Crystal structure of Csy4/product RNA complex at 2.0 Å resolution. (A) Shown at left is the substrate RNA used to generate the protein/RNA complex. Cleavage by Csy4 (purple arrow) produces the product RNA (right) present in the crystal structure. Gray lettering denotes nucleotides for which there was no corresponding electron density and therefore could not be modeled. (B) Overall structure of Csy4S22C (dark green) bound to product RNA (light green). Electron density was well-defined for all 187 amino acids of Csy4 and 16 of the 19 nucleotides in the product RNA. (C) Detailed view of the Csy4 active site (gray box, in B). The 2′-hydroxyl nucleophile is marked with a pound sign and the scissile phosphate is marked with an asterisk. RNA/protein hydrogen-bonding interactions are marked with dashes.

Figure 3

Crystal structure of Csy4S148A/RNA complex at 2.6 Å resolution. (A) Shown at left is the substrate RNA used to generate the protein/RNA complex. Cleavage by Csy4 (purple arrow) produces product RNA (right). Because of the slow cleavage rate of the S148A mutant, crystals likely contained a mixed population of substrate and product RNAs. (B) Overall structure of Csy4S148A (dark purple) and RNA (light purple). 153/187 amino acids and 14/15 nucleotides could be modeled into the electron density. The amino acids composing the arginine-rich helix are among those for which there is little to no electron density. (C) Superposition and close-up of product complex (green) and S148A complex (purple) active sites (gray box, in B).
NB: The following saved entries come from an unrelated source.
(** What a call of [unpack_batch] that returns has read and written. *)
Lemma unpack_batch_some_inv batch w states_v actions_t vals w' :
  unpack_batch batch w = (Some (states_v, actions_t, vals), w') →
  Forall (λ exp, is_Some (heap w !! state exp)) batch ∧
  states_v = map (λ exp, heap w !!! state exp) batch ∧
  actions_t = map action batch ∧
  ∃ tmp',
    scatter (map float32_reward batch) (not_done_from 0 batch) tmp'
    = Some vals.
Proof.
  unfold unpack_batch. intros E.
  destruct (unpack_loop_spec 0 batch unpack_acc_init)
    as (Est & Eac & Erw & End & Els).
  cbn [unpack_acc_init acc_states acc_actions acc_rewards acc_not_done_idx
       acc_last_states app] in *.
  erewrite bind_some in E by reflexivity. cbv zeta in E.
  rewrite Est, Eac, Erw, End, (map_map reward to_float32) in E.
  change (map (λ exp, to_float32 (reward exp)) batch)
    with (map float32_reward batch) in E.
  apply bind_some_inv in E as (st & w1 & E1 & E).
  apply mapM_ndarray_get_some in E1 as (-> & -> & Hst). wsimpl.
  erewrite bind_some in E by reflexivity.
  apply bind_some_inv in E as ([] & w2 & E2 & E).
  apply bind_some_inv in E as (r & w3 & E3 & E).
  apply ndarray_get_some in E3 as [Hr ->].
  unfold mret, M_ret in E. injection E as <- <- <- <-.
  split; [by rewrite Forall_map in Hst|].
  split; [by rewrite map_map|]. split; [done|].
  destruct (not_done_from 0 batch) as [|i idxs] eqn:Eidx.
  - injection E2 as <-. wsimpl. rewrite lookup_insert_eq in Hr.
    injection Hr as <-. by exists [].
  - apply bind_some_inv in E2 as (obs & w3 & E3 & E2).
    apply mapM_ndarray_get_some in E3 as (-> & _ & _).
    erewrite bind_some in E2 by reflexivity.
    apply bind_some_inv in E2 as (lv & w3 & E3 & E2).
    apply lift_opt_some in E3 as [_ ->].
    apply ndarray_iadd_at_some_inv in E2 as (a & tmp' & a' & Ha & Hs & Hw2).
    wsimpl. rewrite lookup_insert_eq in Ha. injection Ha as <-.
    rewrite Hw2, lookup_insert_eq in Hr. injection Hr as <-.
    by exists tmp'.
Qed.
End SeriesOfAggregates.

(** ** [reset_df] and construction *)

Section Container.

Import pd pd_facts.

Lemma rmap_Forall2 {A B : Type} (f : A -> result B) (l : list A) (l' : list B) :
  rmap f l = Ok l' -> Forall2 (fun a b => f a = Ok b) l l'.
Proof.
  revert l'. induction l as [|a l IH]; intros l' H; simpl in H.
  - injection H as <-. constructor.
  - destruct (f a) as [b|e] eqn:Ea; [|discriminate].
    destruct (rmap f l) as [bs|e]; [|discriminate].
    injection H as <-. constructor; auto.
Qed.

Lemma rmap_error {A B : Type} (f : A -> result B) (l : list A) (e : error) :
  rmap f l = Raise e -> exists a, In a l /\ f a = Raise e.
Proof.
  induction l as [|a l IH]; simpl; [discriminate|].
  destruct (f a) as [b|e'] eqn:Ea.
  - destruct (rmap f l) as [bs|e']; [discriminate|].
    intros H. injection H as ->. destruct (IH eq_refl) as [a' [Hin Ha']].
    exists a'. auto.
  - intros H. injection H as ->. exists a. auto.
Qed.

Lemma rmap_ok {A B : Type} (f : A -> result B) (l : list A) (bs : list B) :
  rmap f l = Ok bs -> forall a, In a l -> exists b, f a = Ok b.
Proof.
  intros H a Hin. apply rmap_Forall2 in H.
  induction H as [|x y l l' Hxy _ IH]; [contradiction|].
  destruct Hin as [<-|Hin]; eauto.
Qed.

(** [rmap] raises the one error its function can raise as soon as one
    element fails. *)
Lemma rmap_raises {A B : Type} (f : A -> result B) (l : list A) (err : error)
    (a : A) :
  (forall x e, f x = Raise e -> e = err) ->
  In a l -> (forall b, f a <> Ok b) ->
  rmap f l = Raise err.
Proof.
  intros Honly Hin Hfail.
  destruct (rmap f l) as [bs|e] eqn:E.
  - destruct (rmap_ok _ _ _ E a Hin) as [b Hb]. now elim (Hfail b).
  - apply rmap_error in E as [x [_ Hx]]. now rewrite (Honly _ _ Hx).
Qed.

Lemma parse_only_ValueError (s : string) (e : error) :
  parse_yyyymmdd s = Raise e -> e = ValueError.
Proof.
  unfold parse_yyyymmdd.
  destruct (mem s nat_strings); [discriminate|].
  destruct (negb _); [congruence|].
  destruct (digits_value 0 _); [|congruence].
  destruct (_ && _); [discriminate | congruence].
Qed.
The double-headed black arrow highlights the 3.2 Å change in 2′-hydroxyl location between the two structures. The two 2′-hydroxyl nucleophiles are labeled with pound signs and the scissile phosphates are indicated with an asterisk.

Figure 4

Crystal structure of Csy4/RNA minimal complex at 2.3 Å resolution. (A) The stem-loop RNA used for co-crystallography lacks a 3′-phosphate. (B) Overall structure of Csy4 (dark red) and stem-loop RNA (pink). 151/187 amino acids and all 15 RNA nucleotides could be modeled into the electron density. Electron density for the active site loop is severely broken, and a dashed line indicates its approximate location. There is no electron density for the arginine-rich helix. (C) Superposition and detailed view of product complex (green) and minimal complex (red) active sites (gray box, in B). The scissile phosphate belonging to the product complex is marked with an asterisk and the two 2′-hydroxyl nucleophiles are marked with pound signs. (D) Magnified view of the minimal complex active site. Black lines indicate the distances between active site residues and the 2′-hydroxyl nucleophile.

Figure 5

Csy4 cleavage of pre-crRNA is required for Csy complex formation. (A) Schematic depicting pre-crRNA cleavage by Csy4 and formation of the Csy CRISPR ribonucleoprotein (crRNP) complex. The CRISPR repeat and spacer sequence are in black and green, respectively. Cleavage sites are denoted with purple arrows. (B) Superose 6 gel filtration column elution profiles of affinity-purified Csy1, Csy2, His₆-Csy3, and pre-crRNA co-expressed with wild-type (blue) or H29A (red) Csy4. (C) Coomassie blue-stained 12% SDS–PAGE showing protein components of the superose 6 fractions for wild-type (lane 1) and H29A (lanes 2–4, as noted in B) Csy4 co-expression assays. (D) SYBR Gold-stained 15% denaturing PAGE showing phenol:chloroform extracted nucleic acids from superose 6 fractions (from B).